50 ans après sa mort, De Gaulle reste incontournable

Publié le par Dernières Nouvelles d'Alsace par Nathalie Mauret

Le cinquantenaire de la mort du général de Gaulle, qui s’est éteint à Colombey-les-Deux-Églises le 9 novembre 1970, sera célébré ce lundi. Un demi-siècle après son décès, Charles de Gaulle reste une référence à droite mais aussi à gauche.

Charles de Gaulle, alors président de la République, lors d’une interview le 7 juin 1968. Photo Archives AFP

Charles de Gaulle, alors président de la République, lors d’une interview le 7 juin 1968. Photo Archives AFP

« L’année de Gaulle est l’occasion de célébrer l’esprit de résistance, l’esprit de la République et l’esprit de la nation incarnés par la figure du Général », précise l’Élysée. Emmanuel Macron, qui possède une photo du général sur son bureau, offerte par Jacques Chirac, était loin d’être né en novembre 1969. Pourtant de Gaulle est une référence pour l’actuel chef d’Etat comme pour la quasi-totalité de la classe politique.

De l’extrême gauche à l’extrême droite l’admiration est partagée. Jean-Luc Mélenchon, leader de la France insoumise, pourtant pourfendeur de la Ve  République, le cite en référence notamment pour sa vision indépendante de la France. Marine Le Pen, dont le parti (RN, ex-FN) s’est historiquement construit sur l’anti-gaullisme, se réclame aujourd’hui des valeurs gaullistes.

Un message moderne

Un demi-siècle après sa disparition, le général de Gaulle jouit d’une telle aura que personne ne peut la contester. C’est la grâce du temps qui passe. « Son message très fort et jadis parfois incompris et combattu est moderne et utile au pays. Il est aujourd’hui reconnu pour l’universalité du regard qu’il avait sur la France et la façon qu’il avait de la porter », analyse, Stéphane Viry, député LR des Vosges et président de l’amicale des députés et anciens députés gaullistes.

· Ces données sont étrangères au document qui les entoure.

Lemma tallied_fresh i (m : metric) : fresh m → tallied [] i m = m.
Proof.
  destruct m as [[n hl lk v]|g|[n hl bs cs s]]; cbn; [by intros ->|done|]. intros [-> ->]. do 2 f_equal.
  unfold bucket_counts. cbn. rewrite replicate_add. f_equal. by induction bs; cbn; f_equal.
Qed.
Lemma bucket_steps_exec i secs bs : ∀ cs0 cs n hl (bs0 : list spec_float) s, length cs = S (length bs) →
  foldl (λ (m : metric) st, exec_cell st m) (MHistogram (MkHistogram n hl bs0 (cs0 ++ cs) s)) (bucket_steps i (length cs0) bs secs) =
  MHistogram (MkHistogram n hl bs0
    (cs0 ++ zip_with (λ v ub, if SFleb secs ub then u64 (v + 1) else v) (take (length bs) cs) bs ++
     ((λ v, u64 (v + 1)) <$> drop (length bs) cs)) s)%Z%list.
Proof.
  induction bs as [|ub bs IH]; intros cs0 [|v cs] n hl bs0 s Hl; cbn in Hl; try lia.
  - destruct cs; [|cbn in Hl; lia]. cbn. by rewrite alter_middle.
  - cbn [bucket_steps take drop length zip_with]. rewrite foldl_app.
    replace (S (length cs0)) with (length (cs0 ++ [v])%list) by (rewrite length_app; cbn; lia).
    destruct (SFleb secs ub); cbn [foldl exec_cell h_name h_help buckets counts h_sum].
    + rewrite alter_middle. replace (cs0 ++ u64 (v + 1) :: cs)%list with ((cs0 ++ [u64 (v + 1)]) ++ cs)%list by (by rewrite <- app_assoc).
      rewrite length_app. change (length [v]) with (length [u64 (v + 1)]). rewrite <- length_app, IH by lia.
      by rewrite <- app_assoc.
    + replace (cs0 ++ v :: cs)%list with ((cs0 ++ [v]) ++ cs)%list by (by rewrite <- app_assoc). rewrite IH by lia. by rewrite <- app_assoc.
Qed.
Lemma u64_succ n : u64 (u64 (Z.of_nat n) + 1) = u64 (Z.of_nat (n + 1)).
Proof. unfold u64. rewrite Zplus_mod_idemp_l. f_equal. lia. Qed.
Lemma bucket_counts_snoc bs obs secs :
  (zip_with (λ v ub, if SFleb (clamp secs) ub then u64 (v + 1) else v) (take (length bs) (bucket_counts bs obs)) bs ++
     ((λ v, u64 (v + 1)) <$> drop (length bs) (bucket_counts bs obs)))%Z%list = bucket_counts bs (obs ++ [secs]).
Proof.
  unfold bucket_counts. rewrite take_app_length', drop_app_length' by (by rewrite length_fmap). cbn [fmap list_fmap].
  rewrite length_app, u64_succ. f_equal. induction bs as [|ub bs IH]; [done|]. cbn [fmap list_fmap zip_with]. f_equal; [|done].
  unfold in_bucket. rewrite filter_app, length_app, filter_cons, filter_nil. destruct (SFleb (clamp secs) ub) eqn:E.
  - rewrite decide_True by done. by rewrite u64_succ.
  - rewrite decide_False by done. cbn. by rewrite Nat.add_0_r.
Qed.
Lemma sum_micros_snoc obs s : sum_micros (obs ++ [s]) = (sum_micros obs + micros (clamp s))%Z.
Proof. unfold sum_micros. induction obs as [|o obs IH]; cbn in *; [lia|rewrite IH; lia]. Qed.
Lemma tally_snoc keys k : tally (keys ++ [k]) = partial_alter (λ v, Some (u64 (default 0%Z v + 1))) k (tally keys).
Proof. unfold tally. by rewrite foldl_app. Qed.

Lemma update_cells (hp : list metric) u ss : update_steps hp u = Some ss → Forall (λ st, step_cell st = update_cell u) ss.
Proof.
  destruct u as [i vals|i secs]; cbn [update_steps update_cell].
  - unfold add_labelled. destruct (WithLabels hp i vals); intros [= <-]. by repeat constructor.
  - unfold Observe. destruct (hp !! i) as [[]|]; intros [= <-]. apply Forall_app. split; [|by repeat constructor].
    generalize 0. induction (buckets h) as [|ub bs IH]; intros j; cbn; [by repeat constructor|].
    apply Forall_app. split; [|apply IH]. by destruct (SFleb _ _); repeat constructor.
Qed.
Lemma update_tallied (hp : list metric) us u ss (i : nat) (m : metric) :
  hp !! i = Some m → update_steps hp u = Some ss → update_cell u = i →
  foldl (λ m st, exec_cell st m) (tallied us i m) ss = tallied (us ++ [u]) i m.
Proof.
  intros Hm Hu Hi. destruct u as [j vals|j secs]; cbn in Hu, Hi; subst j.
  - unfold add_labelled, WithLabels in Hu. rewrite Hm in Hu. destruct m as [c|g|h]; try done.
    destruct (_ =? _)%nat; [|done]. injection Hu as <-. cbn. unfold counted. rewrite omap_app. cbn.
    rewrite bool_decide_eq_true_2 by done. rewrite fmap_app. cbn [fmap list_fmap]. rewrite tally_snoc.
    by rewrite partial_alter_partial_alter_eq.
  - unfold Observe in Hu. rewrite Hm in Hu. destruct m as [c|g|[n hl bs cs s]]; try done. injection Hu as <-.
    rewrite foldl_app. unfold tallied, observed. rewrite omap_app. cbn [h_name h_help buckets counts h_sum omap list_omap].
    rewrite bool_decide_eq_true_2 by done. fold (observed i us).
    pose proof (bucket_steps_exec i (clamp secs) bs [] (bucket_counts bs (observed i us)) n hl bs (u64 (sum_micros (observed i us)))) as Hb.
    cbn [app length] in Hb. rewrite Hb by (unfold bucket_counts; rewrite length_app, length_fmap; cbn; lia).
    cbn [foldl exec_cell h_name h_help buckets counts h_sum]. rewrite bucket_counts_snoc, sum_micros_snoc. do 2 f_equal.
    unfold u64. by rewrite Zplus_mod_idemp_l.
Qed.
Lemma update_elsewhere us u i (m : metric) : update_cell u ≠ i → tallied (us ++ [u]) i m = tallied us i m.
Proof.
  intros Hne. unfold tallied, counted, observed. rewrite !omap_app.
  destruct u as [j vals|j secs]; cbn in *; rewrite ?bool_decide_eq_false_2 by done; by rewrite !app_nil_r.
Qed.

Lemma updates_in_order (hp : list metric) us all : Forall fresh hp → mapM (update_steps hp) us = Some all →
  foldl exec hp (concat all) = imap (tallied us) hp.
Proof.
  intros Hf Hall. apply mapM_Some in Hall. revert all Hall. induction us as [|u us IH] using rev_ind; intros all Hall.
  - apply Forall2_nil_inv_l in Hall. subst all. cbn. apply list_eq. intros i. rewrite list_lookup_imap.
    destruct (hp !! i) as [m|] eqn:Hm; cbn; [|done]. rewrite tallied_fresh; [done|]. by eapply Forall_lookup_1.
  - apply Forall2_app_inv_l in Hall as (all1 & all2 & H1 & H2 & ->).
    apply Forall2_cons_inv_l in H2 as (ss & rest & Hu & H2 & ->). apply Forall2_nil_inv_l in H2. subst rest.
    rewrite concat_app, foldl_app, IH by done. cbn [concat]. rewrite app_nil_r. pose proof (update_cells _ _ _ Hu) as Hc.
    apply list_eq. intros i. rewrite exec_cells, !list_lookup_imap. destruct (hp !! i) as [m|] eqn:Hm; cbn; [|done]. f_equal.
    destruct (decide (update_cell u = i)) as [E|E].
    + rewrite filter_all by (intros st Hst; rewrite Forall_forall in Hc; by rewrite Hc).
      by eapply update_tallied.
    + rewrite update_elsewhere, filter_none by (done || (intros st Hst; rewrite Forall_forall in Hc; by rewrite Hc)). done.
Qed.
(** However the steps of the updates interleave, each metric holds its tally. *)
Lemma updates_interleaved (hp : list metric) us all steps : Forall fresh hp → mapM (update_steps hp) us = Some all →
  steps ≡ₚ concat all → foldl exec hp steps = imap (tallied us) hp.
Proof. intros Hf Hall Hp. rewrite (foldl_exec_perm _ _ Hp). by apply updates_in_order. Qed.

Tous les présidents de la République, de droite comme de gauche, ont rendu hommage au père fondateur de la Ve  République. Forcément, la filiation est plus naturelle à droite.

Une ombre pour 2022

Tous les candidats à la primaire de la droite en 2016 ont évoqué la figure de De Gaulle, y compris François Fillon, qui proposait le programme le plus libéral mais voulait endosser la droiture gaullienne. « Qui imagine le général de Gaulle mis en examen ? » avait-il lancé en meeting de campagne. L’attaque visait Nicolas Sarkozy mais elle a relancé sa candidature et a contribué à sa victoire lors de la primaire.

À l’aube de la campagne présidentielle de 2022, tous les candidats, de tous les bords politiques, prendront soin de se draper dans le gaullisme. C’est devenu une figure obligée à l’ombre de laquelle les prétendants à l’Élysée se glissent volontiers.

Histoire

Parmi ses répliques très directes, en voici quelques-unes qui ont marqué l’Histoire…

Paris

« Paris ! Paris outragé ! Paris brisé ! Paris martyrisé ! Mais Paris libéré ! » : cette phrase est prononcée le 15 août 1944, jour de la libération de Paris.

Compris

« Je vous ai compris » : le 4 juin 1958, il prononce cette phrase à Alger, depuis le balcon du gouvernement général, devant la foule des « pieds-noirs » qui l’acclame.

Québec

« Vive le Québec libre » : le 24 juillet 1967, il prononce ces mots lors d’une visite officielle au Québec et déclenche une crise diplomatique. Il est contraint d’avancer son retour.

Dictateur

« Croit-on à 67 ans que je vais commencer une carrière de dictateur ? », s’offusque le général de Gaulle le 19 mai 1958, une semaine après son retour au pouvoir.

Chienlit

« La réforme, oui ; la chienlit non »… À propos des événements de 68, le 19 mai.

Je ne vais pas mal

« Je ne vais pas mal, mais rassurez-vous, un jour je ne manquerai pas de mourir », répond le général à un journaliste qui lui demande comment il va le 4 février 1965.